It appears from last week’s letters that Victoria Gillick rather misses the point on the decriminalisation of cannabis.

The fact that ‘improved’ growing techniques may have resulted in a stronger product is an argument for regulation, not against it!

If I visit premises licensed by the local authority and approved by the police for the sale and consumption of alcohol, I have choices.

At lunchtime I might opt for an alcohol free ‘soft’ drink, or a comparatively weak shandy. In the evening I might chose a stronger beer, or possibly a whiskey with an alcohol content many times higher than lunchtime’s shandy.

If he thinks that I have had too much the Landlord will decline to sell me anymore. And what’s more, the Government regularly publishes advice on how much of that dangerous drug, alcohol, I can safely consume.

However, cannabis languishes in the dark world of prohibition. I can’t quietly grow a couple of plants at home without moving into the world of criminality.

If I wanted cannabis (whether for medical or social reasons) I’d be forced to deal with criminals and the black market.

It’s a fact of life that there is more profit in the stronger and more concentrated drugs.

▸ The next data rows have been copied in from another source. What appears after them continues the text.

(** * Nexus agent gateway: tracing, budget, supervisor, cost analytics

    A shallow embedding of the Go request-turn pipeline
    (tracer, repositories, session budget, LLM configuration, activity
    supervisor, streaming bridge, cost analyzer), of the handlers of
    sessions, traces and cost analysis, of the analysis engine and of the
    replay engine, together with the properties stated about them.

    Conventions.
    - Go [int] is a 64-bit two's complement integer: a [Z] whose arithmetic
      wraps ([Go.wrap]).
    - Go [float64] is Rocq's primitive binary64 [float].
    - [time.Time] is a [Z] (nanoseconds on the wall clock), [time.Duration] a
      64-bit count of nanoseconds; [Time.Sub] saturates as in the Go runtime.
    - A Go function of result type [(T, error)] becomes a computation in the
      monad [M] returning [T * error]; [error] is [option error_value] with
      [None] for [nil]. A run-time panic (nil dereference, index out of
      range) is the [Panicked] outcome of [M].
    - The relational store is a set of tables (lists of rows) inside the
      [World]; a statement issued to it may fail when the environment
      injects a fault ([w_faults]), and the statements of the turn pipeline
      and of the cost analysis are appended to [w_calls]. *)

From Stdlib Require Import ZArith List String Ascii Bool Lia Floats.
From Stdlib Require Import Permutation Sorted DecimalString DecimalNat.
Import ListNotations.
Local Open Scope string_scope.
Local Open Scope list_scope.
Local Open Scope Z_scope.

Set Implicit Arguments.
Set Warnings "-inexact-float".

(** ** Go runtime *)

Module Go.

Definition int_min : Z := - 2 ^ 63.
Definition int_max : Z := 2 ^ 63 - 1.

Definition in_int (z : Z) : Prop := int_min <= z <= int_max.

(** Two's complement wrap-around of 64-bit [int] arithmetic. *)
Definition wrap (z : Z) : Z := (z + 2 ^ 63) mod 2 ^ 64 - 2 ^ 63.

Definition add (a b : Z) : Z := wrap (a + b).

Definition len {A : Type} (l : list A) : Z := Z.of_nat (List.length l).

(** [float64(n)] for an [int] n. *)
Definition float64_of_int (z : Z) : float :=
  if z =? int_min then (-0x1p+63)%float
  else if z <? 0 then PrimFloat.opp (PrimFloat.of_uint63 (Uint63.of_Z (- z)))
  else PrimFloat.of_uint63 (Uint63.of_Z z).

(** [int(f)] for a [float64] f: truncation toward zero; a value that does
    not fit (or NaN) gives the smallest [int], as on amd64. *)
Definition int_of_float64 (f : float) : Z :=
  let z := match Prim2SF f with
           | S754_finite s m e =>
               let a := if 0 <=? e then Z.pos m * 2 ^ e else Z.pos m / 2 ^ (- e) in
               Some (if s then - a else a)
           | S754_zero _ => Some 0
           | _ => None
           end in
  match z with
  | Some z => if (int_min <=? z) && (z <=? int_max) then z else int_min
  | None => int_min
  end.

(** [a > b] and [a < b] on [float64]. *)
Definition fgt (a b : float) : bool := PrimFloat.ltb b a.
Definition flt (a b : float) : bool := PrimFloat.ltb a b.

Definition is_nan (a : float) : bool := PrimFloat.is_nan a.

(** gRPC status codes met on the streaming path. *)
Inductive Code := CodeOK | CodeCanceled | CodeUnknown | CodeDeadlineExceeded
                | CodeUnavailable | CodeInternal.

Definition Code_eqb (a b : Code) : bool :=
  match a, b with
  | CodeOK, CodeOK | CodeCanceled, CodeCanceled | CodeUnknown, CodeUnknown
  | CodeDeadlineExceeded, CodeDeadlineExceeded
  | CodeUnavailable, CodeUnavailable | CodeInternal, CodeInternal => true
  | _, _ => false
  end.

(** Error values: the [context.Canceled] sentinel, [errors.New] /
    [fmt.Errorf] without verb, [fmt.Errorf("<prefix>: %w", inner)], a gRPC
    status error, a driver error of the store, a failed write on the HTTP
    connection. *)
Inductive error_value :=
| context_Canceled
| errors_New (msg : string)
| Errorf_w (prefix : string) (inner : error_value)
| status_Error (code : Code) (desc : string)
| db_Error (desc : string)
| io_Error (desc : string).

Definition error := option error_value.

Fixpoint Error (e : error_value) : string :=
  match e with
  | context_Canceled => "context canceled"
  | errors_New msg => msg
  | Errorf_w prefix inner => prefix ++ ": " ++ Error inner
  | status_Error _ desc => "rpc error: " ++ desc
  | db_Error desc => desc
  | io_Error desc => desc
  end%string.

(** [err == context.Canceled]: identity with the sentinel. *)
Definition is_context_Canceled (e : error_value) : bool :=
  match e with context_Canceled => true | _ => false end.

(** [status.FromError(err)]: the code of a status error. [FromError(nil)]
    is code OK; any other error is reported with [ok = false]. *)
Definition status_FromError (e : error) : option Code :=
  match e with
  | None => Some CodeOK
  | Some (status_Error c _) => Some c
  | Some _ => None
  end.

(** Insertion of [x] in front of the first element that is not [less]
    than it, and the stable insertion sort built from it. Used for SQL
    [ORDER BY] and as one admissible behaviour of [sort.Slice]. *)
Fixpoint insert {A : Type} (less : A -> A -> bool) (x : A) (l : list A) : list A :=
  match l with
  | [] => [x]
  | y :: l' => if less y x then y :: insert less x l' else x :: y :: l'
  end.

Definition insertion_sort {A : Type} (less : A -> A -> bool) (l : list A) : list A :=
  fold_right (insert less) [] l.

End Go.

(** JSON documents ([datatypes.JSON], [map[string]interface{}] after
    [json.Marshal], which writes map keys in sorted order). *)
#[local] Unset Elimination Schemes.
Inductive JSON :=
| JNull
| JStr (s : string)
| JInt (z : Z)
| JFloat (f : float)
| JObj (fields : list (string * JSON))
| JArr (items : list JSON).
#[local] Set Elimination Schemes.

(** [json.Marshal] refuses a float that is NaN or infinite: the first
    such value of a document, in the order in which it is written. *)
Fixpoint json_unsupported (j : JSON) : option float :=
  match j with
  | JFloat f => if PrimFloat.is_nan f || PrimFloat.is_infinity f then Some f else None
  | JObj fields =>
      (fix first (l : list (string * JSON)) : option float :=
         match l with
         | [] => None
         | (_, v) :: l' =>
             match json_unsupported v with
             | Some f => Some f
             | None => first l'
             end
         end) fields
  | JArr items =>
      (fix first (l : list JSON) : option float :=
         match l with
         | [] => None
         | v :: l' =>
             match json_unsupported v with
             | Some f => Some f
             | None => first l'
             end
         end) items
  | _ => None
  end.

(** The error of [json.Marshal(v)]: "json: unsupported value: NaN" (or
    +Inf, -Inf), [None] when the document is written. *)
Definition json_Marshal (j : JSON) : Go.error :=
  match json_unsupported j with
  | Some f =>
      Some (Go.errors_New
              ("json: unsupported value: " ++
               (if PrimFloat.is_nan f then "NaN"
                else if PrimFloat.ltb 0 f then "+Inf" else "-Inf"))%string)
  | None => None
  end.

(** [b, err := json.Marshal(v); if err != nil { b = []byte("{}") }]. *)
Definition json_or_braces (j : JSON) : JSON :=
  match json_Marshal j with
  | Some _ => JObj []
  | None => j
  end.

Definition Time := Z.
Definition Duration := Z.

Module Time.
Definition Second : Duration := 1000000000.
Definition Minute : Duration := 60 * Second.

(** [t.Sub(u)]: the difference, saturated to the range of [Duration]. *)
Definition Sub (t u : Time) : Duration :=
  Z.max Go.int_min (Z.min Go.int_max (t - u)).

Definition Before (t u : Time) : bool := t <? u.
End Time.

(** ** Domain model (internal/domain/model) *)

Module model.

Inductive TraceStatus :=
| TraceStatusRunning | TraceStatusCompleted | TraceStatusFailed | TraceStatusError.

Definition TraceStatus_eqb (a b : TraceStatus) : bool :=
  match a, b with
  | TraceStatusRunning, TraceStatusRunning
  | TraceStatusCompleted, TraceStatusCompleted
  | TraceStatusFailed, TraceStatusFailed
  | TraceStatusError, TraceStatusError => true
  | _, _ => false
  end.

Definition terminal (s : TraceStatus) : bool :=
  negb (TraceStatus_eqb s TraceStatusRunning).

Record Trace := {
  Trace_ID : string;
  Trace_SessionID : string;
  AgentName : string;
  Status : TraceStatus;
  StartedAt : Time;
  EndedAt : option Time;
  Trace_CostTokens : Z;
  Trace_CostAPI : float;
  Metadata : JSON;
  Trace_CreatedAt : Time
}.

Record ExecutionStep := {
  Step_ID : string;
  TraceID : string;
  Sequence : Z;
  StepType : string;
  Input : JSON;
  Output : JSON;
  CostTokens : Z;
  CostAPI : float;
  LatencyMs : Z;
  Snapshot_JSON : JSON;
  CreatedAt : Time;
  UpdatedAt : Time
}.

Record Snapshot := {
  Stage : string;
  Timestamp : Time;
  Snap_Input : JSON;
  Snap_Output : JSON;
  State : JSON;
  Context : JSON
}.

Record Budget := {
  TotalTokens : Z;
  UsedTokens : Z;
  TotalCost : float;
  UsedCost : float
}.

Record Session := {
  Session_ID : string;
  UserID : string;
  Session_Status : string;
  Session_Budget : Budget;
  Session_CreatedAt : Time;
  Session_UpdatedAt : Time
}.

An unscrupulous dealer will want to sell me ‘skunk’ cannabis, or worse heroin.

The friendly tobacconist of the High Street, with his jars of different smokes, sadly disappeared long ago.

Surely it would be better if I had the opportunity to either grow, or buy the harmless pot that Mrs Gillick describes as being available in the halcyon days of the sixties from a registered and licensed purveyor (and received the benefit of government health advice) rather than being forced into clandestine meetings with criminals?